• _What is required_: What do the lines say, reproduced word for word, from the first of the entries below through the line bearing "[st.cache_data] store, logs"?

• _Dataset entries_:

——

(** * Simple Background Remover: the upload -> removal -> export pipeline

    A shallow embedding of [src/code_1.py], a Streamlit script.  The script
    is modelled as a computation in a small monad that threads the
    [st.cache_data] store, logs the Streamlit elements it emits, counts the
    invocations of the removal capability and may stop on an uncaught Python
    exception.  Pillow's codecs and the [rembg] library are collaborators of
    the script and are taken as fields of a record; the string and pixel
    operations the script relies on are written out. *)

From Stdlib Require Import ZArith List String Ascii Bool Lia.
Import ListNotations.
Open Scope string_scope.
Open Scope Z_scope.

(** ** Python strings *)

Module PyStr.

(** [c.lower()] on one ASCII character. *)
Definition lower_ascii (c : ascii) : ascii :=
  let n := nat_of_ascii c in
  if andb (Nat.leb 65 n) (Nat.leb n 90) then ascii_of_nat (n + 32) else c.

(** [s.lower()]. *)
Fixpoint lower (s : string) : string :=
  match s with
  | EmptyString => EmptyString
  | String c r => String (lower_ascii c) (lower r)
  end.

(** [len(s)] as a Python int. *)
Definition len (s : string) : Z := Z.of_nat (String.length s).

(** [p.rfind(c)] for a one-character needle: the highest index holding [c],
    or [-1].  [i] is the index of the first character of [p]. *)
Fixpoint rfind_from (p : string) (c : ascii) (i : Z) : Z :=
  match p with
  | EmptyString => -1
  | String a r =>
      let k := rfind_from r c (i + 1) in
      if 0 <=? k then k else if Ascii.eqb a c then i else -1
  end.

Definition rfind (p : string) (c : ascii) : Z := rfind_from p c 0.

(** [p[i:j]] for [0 <= i]; a slice never fails and is clipped to [p]. *)
Definition slice (p : string) (i j : Z) : string :=
  substring (Z.to_nat i) (Z.to_nat (j - i)) p.

(** [p[:j]] and [p[i:]]. *)
Definition slice_to (p : string) (j : Z) : string := slice p 0 j.
Definition slice_from (p : string) (i : Z) : string := slice p i (len p).

(** [s.startswith(t)]. *)
Definition startswith (s t : string) : bool := String.prefix t s.

End PyStr.

(** ** [os.path.splitext] *)

Module OsPath.
Import PyStr.

(** The [while filenameIndex < dotIndex] loop of [genericpath._splitext]:
    [trips] is the number of iterations left, [dotIndex - filenameIndex].
    [Some] is the [return] inside the loop, [None] is falling out of it. *)
Fixpoint skip_leading_dots (p : string) (extsep : ascii) (dotIndex filenameIndex : Z)
    (trips : nat) : option (string * string) :=
  match trips with
  | O => None
  | S k =>
      if negb (String.eqb (slice p filenameIndex (filenameIndex + 1))
                          (String extsep EmptyString))
      then Some (slice_to p dotIndex, slice_from p dotIndex)
      else skip_leading_dots p extsep dotIndex (filenameIndex + 1) k
  end.

(** [genericpath._splitext(p, sep, altsep, extsep)]. *)
Definition _splitext (p : string) (sep : ascii) (altsep : option ascii) (extsep : ascii)
    : string * string :=
  let sepIndex := rfind p sep in
  let sepIndex :=
    match altsep with
    | Some a => Z.max sepIndex (rfind p a)
    | None => sepIndex
    end in
  let dotIndex := rfind p extsep in
  if sepIndex <? dotIndex then
    let filenameIndex := sepIndex + 1 in
    match skip_leading_dots p extsep dotIndex filenameIndex
            (Z.to_nat (dotIndex - filenameIndex)) with
    | Some r => r
    | None => (p, slice_to p 0)
    end
  else (p, slice_to p 0).

(** [posixpath.splitext]. *)
Definition splitext (p : string) : string * string := _splitext p "/" None ".".

End OsPath.

(** ** The download name and MIME type (lines 87, 88 and 108) *)

(** The value of the format [st.selectbox]: an index into its options. *)
Inductive FormatChoice := PNG | JPG.

Definition format_options : list string := ["PNG"; "JPG"].

Definition format_str (c : FormatChoice) : string :=
  match c with PNG => "PNG" | JPG => "JPG" end.

(** [f"bg_removed_{os.path.splitext(uploaded_file.name)[0]}.{download_format.lower()}"] *)
Definition output_filename (name download_format : string) : string :=
  "bg_removed_" ++ fst (OsPath.splitext name) ++ "." ++ PyStr.lower download_format.

(** ['JPEG' if download_format == 'JPG' else 'PNG'] *)
Definition save_format (download_format : string) : string :=
  if String.eqb download_format "JPG" then "JPEG" else "PNG".

(** [f"image/{download_format.lower()}"] *)
Definition mime (download_format : string) : string :=
  "image/" ++ PyStr.lower download_format.

(** [f"Download as {download_format}"] *)
Definition download_label (download_format : string) : string :=
  "Download as " ++ download_format.

(** ** Python exceptions and results *)

(** An instance of [Exception], kept as its [str(e)]: that is all the script
    ever reads from one ([f"...{e}"]).  [BaseException]s that are not
    [Exception]s (interpreter exit, keyboard interrupt) are not modelled. *)
Definition exn := string.

Inductive result (A : Type) : Type :=
| Ok (a : A)
| Raise (e : exn).
Arguments Ok {A} a.
Arguments Raise {A} e.

Definition bytes := list Byte.byte.

(** ** Pillow images *)

Module PIL.

(** The 8-bit modes a PNG or JPEG upload decodes to without a palette.
    Pillow has more (["P"], ["1"], ["CMYK"], ["I;16"], ...), which a PNG or
    JPEG file can also decode to; they are not modelled, and every statement
    about images below is about these four modes. *)
Inductive Mode := L | LA | RGB | RGBA.

Definition mode_str (m : Mode) : string :=
  match m with L => "L" | LA => "LA" | RGB => "RGB" | RGBA => "RGBA" end.

Definition nbands (m : Mode) : nat :=
  match m with L => 1 | LA => 2 | RGB => 3 | RGBA => 4 end%nat.

(** Whether the mode carries an alpha band. *)
Definition has_alpha (m : Mode) : bool :=
  match m with LA | RGBA => true | L | RGB => false end.

(** A pixel is the list of its band values, in band order; [data] is
    row-major, as [list(im.getdata())]. *)
Definition Pixel := list Z.

Record Image := mkImage {
  mode : Mode;
  size : Z * Z;
  data : list Pixel;
}.

Definition UINT8 (x : Z) : Z := x mod 256.

Definition is_uint8 (x : Z) : bool := (0 <=? x) && (x <=? 255).

(** The invariant Pillow maintains on every image object. *)
Definition wf_image (im : Image) : bool :=
  (0 <=? fst (size im)) && (0 <=? snd (size im)) &&
  (Z.of_nat (List.length (data im)) =? fst (size im) * snd (size im)) &&
  forallb (fun px => Nat.eqb (List.length px) (nbands (mode im)) && forallb is_uint8 px)
          (data im).

(** [Image.new(mode, size, color)] *)
Definition new (m : Mode) (sz : Z * Z) (color : Pixel) : Image :=
  mkImage m sz (repeat color (Z.to_nat (fst sz * snd sz))).

(** [im.getchannel(k)], an ["L"] image. *)
Definition getband (im : Image) (k : nat) : Image :=
  mkImage L (size im) (map (fun px => [nth k px 0]) (data im)).

(** [im.split()] *)
Definition split (im : Image) : list Image :=
  map (getband im) (seq 0 (nbands (mode im))).

(** [SHIFTFORDIV255], [DIV255] and [BLEND8] of Pillow's [ImagingUtils.h]. *)
Definition SHIFTFORDIV255 (a : Z) : Z := Z.shiftr (Z.shiftr a 8 + a) 8.
Definition DIV255 (a : Z) : Z := let tmp := a + 128 in SHIFTFORDIV255 tmp.
Definition BLEND8 (mask in1 in2 : Z) : Z := DIV255 (in1 * (255 - mask) + in2 * mask).

(** One pixel of [paste_mask_L]: every band of the destination is blended
    with the same band of the source, weighted by the matte. *)
Definition paste_pixel (out inp : Pixel) (mask : Pixel) : Pixel :=
  let a := nth 0 mask 0 in
  map (fun oi => UINT8 (BLEND8 a (fst oi) (snd oi))) (combine out inp).

Definition size_eqb (a b : Z * Z) : bool :=
  (fst a =? fst b) && (snd a =? snd b).

(** [dest.paste(im, mask=mask)] with an ["L"] mask and no box: the region is
    the whole of [im] at the origin.  Pillow refuses a mask of another size
    than [im]; a destination of another size would be clipped, which the
    script, pasting onto a background of [im.size], never needs: the model
    refuses it as well. *)
Definition paste (dest im mask : Image) : result Image :=
  if size_eqb (size im) (size mask) && size_eqb (size dest) (size im) then
    Ok (mkImage (mode dest) (size dest)
          (map (fun oim => paste_pixel (fst (fst oim)) (snd (fst oim)) (snd oim))
               (combine (combine (data dest) (data im)) (data mask))))
  else Raise "images do not match".

(** One pixel of [im.convert("RGB")]: [l2rgb], [la2rgb], a copy, [rgba2rgb]. *)
Definition convert_RGB_pixel (m : Mode) (px : Pixel) : Pixel :=
  match m with
  | L | LA => let v := nth 0 px 0 in [v; v; v]
  | RGB => px
  | RGBA => [nth 0 px 0; nth 1 px 0; nth 2 px 0]
  end.

(** [im.convert("RGB")] *)
Definition convert_RGB (im : Image) : Image :=
  mkImage RGB (size im) (map (convert_RGB_pixel (mode im)) (data im)).

(** The alpha band of an image, when its mode has one. *)
Definition alpha (im : Image) : option (list Z) :=
  match mode im with
  | LA => Some (map (fun px => nth 1 px 0) (data im))
  | RGBA => Some (map (fun px => nth 3 px 0) (data im))
  | L | RGB => None
  end.

Definition Mode_eq_dec (a b : Mode) : {a = b} + {a <> b}.
Proof. decide equality. Defined.

Definition Image_eq_dec (a b : Image) : {a = b} + {a <> b}.
Proof.
  decide equality.
  - apply (list_eq_dec (list_eq_dec Z.eq_dec)).
  - decide equality; apply Z.eq_dec.
  - apply Mode_eq_dec.
Defined.

End PIL.

Import PIL.

(** ** Collaborators of the script *)

(** Pillow's codecs and the optional [rembg] library.  [rembg_remove] is
    [None] when [from rembg import remove] raises [ImportError].
    [Image_open] stands for opening and reading the file: Pillow's
    [Image.open] reads the pixels lazily, so a truncated file can open and
    fail later; such files are not modelled.  [rembg_remove] returns an image
    (well-formed or not, see [wf_image]) or raises; a return value that is
    no image at all is not modelled. *)
Record Env := mkEnv {
  Image_open : bytes -> result Image;
  Image_save : Image -> string -> option Z -> result bytes;
  rembg_remove : option (Image -> result Image);
}.

(** [REMBG_AVAILABLE], lines 5 to 9. *)
Definition REMBG_AVAILABLE (env : Env) : bool :=
  match rembg_remove env with Some _ => true | None => false end.

(** ** Streamlit elements *)

Inductive Container := Main | Col1 | Col2 | Sidebar.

——

• _Answer_:
(** * Simple Background Remover: the upload -> removal -> export pipeline

    A shallow embedding of [src/code_1.py], a Streamlit script.  The script
    is modelled as a computation in a small monad that threads the
    [st.cache_data] store, logs the Streamlit elements it emits, counts the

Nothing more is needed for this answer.